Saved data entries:
(** [init_task_kv_store]: two allocations, the first freed if the second fails;
    the caller ignores the result. *)
Definition set_kv (o : option bool) (c : child) : child :=
  Child (p_files c) (p_fs c) (p_sighand c) (p_mm c) (p_io c) o
    (p_pid c) (p_tgid c) (p_leader c) (p_real_parent c) (p_exit_signal c)
    (p_max_socket_allowed c) (p_priority_level c) (p_socket_count c) (p_misc c).

Definition kv_setup (clone_flags : Z) : M kstate unit :=
  if hasb clone_flags CLONE_THREAD then modify (set_p (set_kv (Some true)))
  else if negb (ans E KvStoreAlloc =? 0) then mret tt
  else
    _ ← acquire RKvStore;
    if negb (ans E KvLocksAlloc =? 0) then release RKvStore
    else _ ← acquire RKvLocks; modify (set_p (set_kv (Some false))).

(** ** The error labels, last to first *)

Definition fork_result : Type := Z + child.

Definition fork_out (clone_flags retval : Z) : M kstate fork_result :=
  _ ← (if hasb clone_flags CLONE_THREAD then mret tt else release RDelayedNode);
  mret (inl retval).

Definition bad_fork_free (cf retval : Z) : M kstate fork_result :=
  _ ← release RTask; fork_out cf retval.
Definition bad_fork_cleanup_count (cf retval : Z) : M kstate fork_result :=
  _ ← release RNproc; _ ← release RCreds; bad_fork_free cf retval.
Definition bad_fork_cleanup_threadgroup_lock (cf retval : Z) : M kstate fork_result :=
  _ ← release RDelayacct; bad_fork_cleanup_count cf retval.
Definition bad_fork_cleanup_policy (cf retval : Z) : M kstate fork_result :=
  _ ← release RMempolicy; bad_fork_cleanup_threadgroup_lock cf retval.
Definition bad_fork_cleanup_perf (cf retval : Z) : M kstate fork_result :=
  _ ← release RPerf; bad_fork_cleanup_policy cf retval.
Definition bad_fork_cleanup_audit (cf retval : Z) : M kstate fork_result :=
  _ ← release RAudit; bad_fork_cleanup_perf cf retval.
Definition bad_fork_cleanup_security (cf retval : Z) : M kstate fork_result :=
  _ ← release RSecurity; bad_fork_cleanup_audit cf retval.
Definition bad_fork_cleanup_semundo (cf retval : Z) : M kstate fork_result :=
  _ ← release RSemundo; bad_fork_cleanup_security cf retval.
Definition bad_fork_cleanup_files (cf retval : Z) : M kstate fork_result :=
  s ← get; _ ← release_opt RFiles (p_files (p s)); bad_fork_cleanup_semundo cf retval.
Definition bad_fork_cleanup_fs (cf retval : Z) : M kstate fork_result :=
  s ← get; _ ← release_opt RFs (p_fs (p s)); bad_fork_cleanup_files cf retval.
Definition bad_fork_cleanup_sighand (cf retval : Z) : M kstate fork_result :=
  s ← get; _ ← release_opt RSighand (p_sighand (p s)); bad_fork_cleanup_fs cf retval.
Definition bad_fork_cleanup_signal (cf retval : Z) : M kstate fork_result :=
  _ ← (if hasb cf CLONE_THREAD then mret tt else release RSignal); bad_fork_cleanup_sighand cf retval.
Definition bad_fork_cleanup_mm (cf retval : Z) : M kstate fork_result :=
  s ← get; _ ← release_opt RMm (p_mm (p s)); bad_fork_cleanup_signal cf retval.
Definition bad_fork_cleanup_namespaces (cf retval : Z) : M kstate fork_result :=
  _ ← release RNamespaces; bad_fork_cleanup_mm cf retval.
Definition bad_fork_cleanup_io (cf retval : Z) : M kstate fork_result :=
  s ← get; _ ← release_opt RIo (p_io (p s)); bad_fork_cleanup_namespaces cf retval.
Definition bad_fork_cleanup_thread (cf retval : Z) : M kstate fork_result :=
  _ ← release RThread; bad_fork_cleanup_io cf retval.
Definition bad_fork_free_pid (idle : bool) (cf retval : Z) : M kstate fork_result :=
  _ ← (if idle then mret tt else release RPid); bad_fork_cleanup_thread cf retval.
Definition bad_fork_put_pidfd (idle : bool) (cf retval : Z) : M kstate fork_result :=
  _ ← (if hasb cf CLONE_PIDFD then _ ← release RPidfile; release RPidfd else mret tt);
  bad_fork_free_pid idle cf retval.
Definition bad_fork_cancel_cgroup (idle : bool) (cf retval : Z) : M kstate fork_result :=
  _ ← release RSiglock; _ ← release RTasklistLock; _ ← release RCgroup;
  bad_fork_put_pidfd idle cf retval.

(** ** copy_process *)

(** The consistency checks on the flags. *)
Definition flags_refused (cf : Z) : bool :=
  both cf CLONE_NEWNS CLONE_FS ||
  both cf CLONE_NEWUSER CLONE_FS ||
  (hasb cf CLONE_THREAD && negb (hasb cf CLONE_SIGHAND)) ||
  (hasb cf CLONE_SIGHAND && negb (hasb cf CLONE_VM)) ||
  (hasb cf CLONE_PARENT && t_unkillable current) ||
  (hasb cf CLONE_THREAD && (hasb cf (Z.lor CLONE_NEWUSER CLONE_NEWPID) || negb (t_same_pid_ns current))) ||
  (hasb cf (Z.lor CLONE_THREAD CLONE_VM) && negb (t_same_time_ns current)) ||
  (hasb cf CLONE_PIDFD && hasb cf (Z.lor CLONE_DETACHED CLONE_THREAD)).

Definition set_ids (pid tgid leader : Z) (c : child) : child :=
  Child (p_files c) (p_fs c) (p_sighand c) (p_mm c) (p_io c) (p_kv c)
    pid tgid leader (p_real_parent c) (p_exit_signal c)
    (p_max_socket_allowed c) (p_priority_level c) (p_socket_count c) (p_misc c).

Definition set_parent (parent sig : Z) (c : child) : child :=
  Child (p_files c) (p_fs c) (p_sighand c) (p_mm c) (p_io c) (p_kv c)
    (p_pid c) (p_tgid c) (p_leader c) parent sig
    (p_max_socket_allowed c) (p_priority_level c) (p_socket_count c) (p_misc c).

Definition acquire_all (l : list resource) : M kstate unit := modify (fun s => set_held (l ++ held s) s).

(** [thread_group_leader]: a leader has an exit signal, a thread has -1. *)
Definition thread_group_leader (c : child) : bool := 0 <=? p_exit_signal c.

(** What makes a leader and a thread visible, the last step first. *)
Definition leader_links : list resource :=
  [RAttached PIDTYPE_SID; RAttached PIDTYPE_PGID; RAttached PIDTYPE_TGID; RTasks; RSibling; RTty].
Definition thread_links : list resource := [RThreadNode; RThreadGroup; RSigcnt; RSigLive].

(** The part after the last point that can fail. *)
Definition commit (cf : Z) : M kstate fork_result :=
  s ← get;
  let c := p s in
  _ ← (if negb (p_pid c =? 0) then
         _ ← (if thread_group_leader c then
                _ ← acquire_all leader_links;
                modify (fun s => set_counts (nr_threads s) (process_counts s + 1) (total_forks s)
                                            (sig_nr_threads s) s)
              else
                _ ← modify (fun s => set_counts (nr_threads s) (process_counts s) (total_forks s)
                                                (sig_nr_threads s + 1) s);
                acquire_all thread_links);
         _ ← acquire (RAttached PIDTYPE_PID);
         modify (fun s => set_counts (nr_threads s + 1) (process_counts s) (total_forks s)
                                     (sig_nr_threads s) s)
       else mret tt);
  _ ← modify (fun s => set_counts (nr_threads s) (process_counts s) (total_forks s + 1)
                                  (sig_nr_threads s) s);
  _ ← (if hasb cf CLONE_THREAD then mret tt else release RDelayedNode);
  _ ← release RSiglock;
  _ ← release RTasklistLock;
  _ ← release RCgroup;          (* cgroup_post_fork *)
  s ← get;
  mret (inr (p s)).

(** From the pid on. *)
Definition copy_process_tail (args : kernel_clone_args) (idle : bool) : M kstate fork_result :=
  let cf := flags args in
  let pid := if idle then 0 else new_pid E in
  _ ← kv_setup cf;
  _ ← (if Z.land cf (Z.lor CLONE_VM CLONE_VFORK) =? CLONE_VM then
         modify (set_p (set_misc (reset_altstack true)))
       else mret tt);
  _ ← modify (set_p (if hasb cf CLONE_THREAD then set_ids pid (t_tgid current) (t_leader current)
                     else set_ids pid pid pid));
  if negb (ans E CgroupCanFork =? 0) then bad_fork_put_pidfd idle cf (ans E CgroupCanFork)
  else
    _ ← acquire RCgroup;
    _ ← acquire RTasklistLock;
    _ ← modify (set_p (
          if hasb cf (Z.lor CLONE_PARENT CLONE_THREAD) then
            set_parent (t_real_parent current)
              (if hasb cf CLONE_THREAD then -1 else t_leader_exit_signal current)
          else set_parent (t_pid current) (exit_signal args)));
    _ ← acquire RSiglock;
    if negb (pidns_adding E) then bad_fork_cancel_cgroup idle cf (- Errno.ENOMEM)
    else if t_fatal_signal current then bad_fork_cancel_cgroup idle cf (- Errno.EINTR)
    else commit cf.

(** The pid and the pidfd. *)
Definition copy_process_pid (args : kernel_clone_args) (idle : bool) : M kstate fork_result :=
  let cf := flags args in
  if negb idle && negb (ans E AllocPid =? 0) then bad_fork_cleanup_thread cf (ans E AllocPid)
  else
    _ ← (if idle then mret tt else acquire RPid);
    if hasb cf CLONE_PIDFD then
      if ans E GetUnusedFd <? 0 then bad_fork_free_pid idle cf (ans E GetUnusedFd)
      else
        _ ← acquire RPidfd;
        if negb (ans E AnonInode =? 0) then
          _ ← release RPidfd; bad_fork_free_pid idle cf (ans E AnonInode)
        else
          _ ← acquire RPidfile;
          if negb (ans E PutUser =? 0) then bad_fork_put_pidfd idle cf (ans E PutUser)
          else copy_process_tail args idle
    else copy_process_tail args idle.

(** The copies of the parent's structures. *)
Definition copy_process_copies (args : kernel_clone_args) (idle : bool) : M kstate fork_result :=
  let cf := flags args in
  retval ← copy_files cf;
  if negb (retval =? 0) then bad_fork_cleanup_semundo cf retval
  else retval ← copy_fs cf;
  if negb (retval =? 0) then bad_fork_cleanup_files cf retval
  else retval ← copy_sighand cf;
  if negb (retval =? 0) then bad_fork_cleanup_fs cf retval
  else retval ← copy_signal cf;
  if negb (retval =? 0) then bad_fork_cleanup_sighand cf retval
  else retval ← copy_mm cf;
  if negb (retval =? 0) then bad_fork_cleanup_signal cf retval
  else if negb (ans E CopyNamespaces =? 0) then bad_fork_cleanup_mm cf (ans E CopyNamespaces)
  else _ ← acquire RNamespaces;
  retval ← copy_io cf;
  if negb (retval =? 0) then bad_fork_cleanup_namespaces cf retval
  else if negb (ans E CopyThread =? 0) then bad_fork_cleanup_io cf (ans E CopyThread)
  else _ ← acquire RThread;
  copy_process_pid args idle.
(* ===== verification/Clone.v ===== *)
(** * Clone: the entry points that create tasks

    Models, over [copy_process] of [Fork], the rest of the way from user space in
    [kernel/fork.c]: [kernel_clone], the system calls
    [fork], [vfork], [clone] and [clone3] with the reading and checking of
    [struct clone_args], and the in-kernel callers [kernel_thread],
    [create_io_thread] and [fork_idle].  Reading user memory is an interface
    whose laws are the documented behaviour of [copy_struct_from_user] and
    [copy_from_user]. *)

From Stdlib Require Import ZArith Lia.
From stdpp Require Import base list.
From S2P Require Import Prelude Bytes Fork.

Definition SIGCHLD : Z := 17.
Definition PTRACE_EVENT_FORK : Z := 1.
Definition PTRACE_EVENT_VFORK : Z := 2.
Definition PTRACE_EVENT_CLONE : Z := 3.
Definition PTRACE_EVENT_VFORK_DONE : Z := 5.
Definition CLONE_ARGS_SIZE_VER0 : Z := 64.
Definition CLONE_ARGS_SIZE_VER2 : Z := 88.
Definition PAGE_SIZE : Z := 4096.
Definition MAX_PID_NS_LEVEL : Z := 32.
Definition INT_MAX : Z := 2147483647.
Definition NSIG : Z := 64.

(** ** Interfaces *)

(** What user space sees of a call that created a task, in order. *)
Inductive event :=
  | PutTid (addr nr : Z)           (** put_user of the child's pid *)
  | WakeUp (pid : Z)               (** wake_up_new_task *)
  | PtraceEvent (ev nr : Z)
  | VforkWait (pid : Z).           (** blocked until the child releases the mm *)

(** Tracing and waiting, as the rest of the kernel answers. *)
Record clone_env := CloneEnv {
  ptrace_event_enabled : Z -> bool;
  pid_vnr : Z -> Z;
  wait_killed : bool;            (** wait_for_completion_killable is interrupted *)
  config_mmu : bool              (** CONFIG_MMU *)
}.

(** User memory: [user addr n] are the [n] bytes at [addr], if readable. *)
Class UserMem := {
  user : Z -> Z -> option (list Z);
  copy_struct_from_user : Z -> Z -> Z -> Z + list Z;    (** ksize, src, usize *)
  access_ok : Z -> Z -> bool
}.

Definition zeros (n : Z) : list Z := replicate (Z.to_nat n) 0.

(** The documented contract: a short struct is extended with zeros, a long one
    must be zero where the kernel does not know it. *)
Class UserMemLaws (U : UserMem) : Prop := {
  user_length a n bs : user a n = Some bs -> Z.of_nat (List.length bs) = n;
  copy_struct_short ks a us bs : user a us = Some bs -> us <= ks ->
    copy_struct_from_user ks a us = inr (bs ++ zeros (ks - us));
  copy_struct_long ks a us bs : user a us = Some bs -> ks < us ->
    copy_struct_from_user ks a us =
      if forallb (Z.eqb 0) (drop (Z.to_nat ks) bs) then inr (take (Z.to_nat ks) bs)
      else inl (- Errno.E2BIG);
  copy_struct_fault ks a us : user a us = None -> copy_struct_from_user ks a us = inl (- Errno.EFAULT)
}.

(** ** struct clone_args *)

Record clone_args := Cargs {
  u_flags : Z; u_pidfd : Z; u_child_tid : Z; u_parent_tid : Z; u_exit_signal : Z;
  u_stack : Z; u_stack_size : Z; u_tls : Z; u_set_tid : Z; u_set_tid_size : Z; u_cgroup : Z
}.

Definition word (bs : list Z) (i : Z) : Z := le_val (slice bs (8 * i) 8).

Definition decode_args (bs : list Z) : clone_args :=
  Cargs (word bs 0) (word bs 1) (word bs 2) (word bs 3) (word bs 4) (word bs 5) (word bs 6)
        (word bs 7) (word bs 8) (word bs 9) (word bs 10).

(** The pids of [set_tid], 32-bit each. *)
Fixpoint decode_pids (n : nat) (bs : list Z) : list Z :=
  match n with
  | O => []
  | S n' => s32 (le_val (take 4 bs)) :: decode_pids n' (drop 4 bs)
  end.

Section Clone.
Context (E : fork_env) (current : task) (K : clone_env) `{U : UserMem}.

Requirement:
Would you filter the records and copy out each line containing "take"?

Result:
      if forallb (Z.eqb 0) (drop (Z.to_nat ks) bs) then inr (take (Z.to_nat ks) bs)
  | S n' => s32 (le_val (take 4 bs)) :: decode_pids n' (drop 4 bs)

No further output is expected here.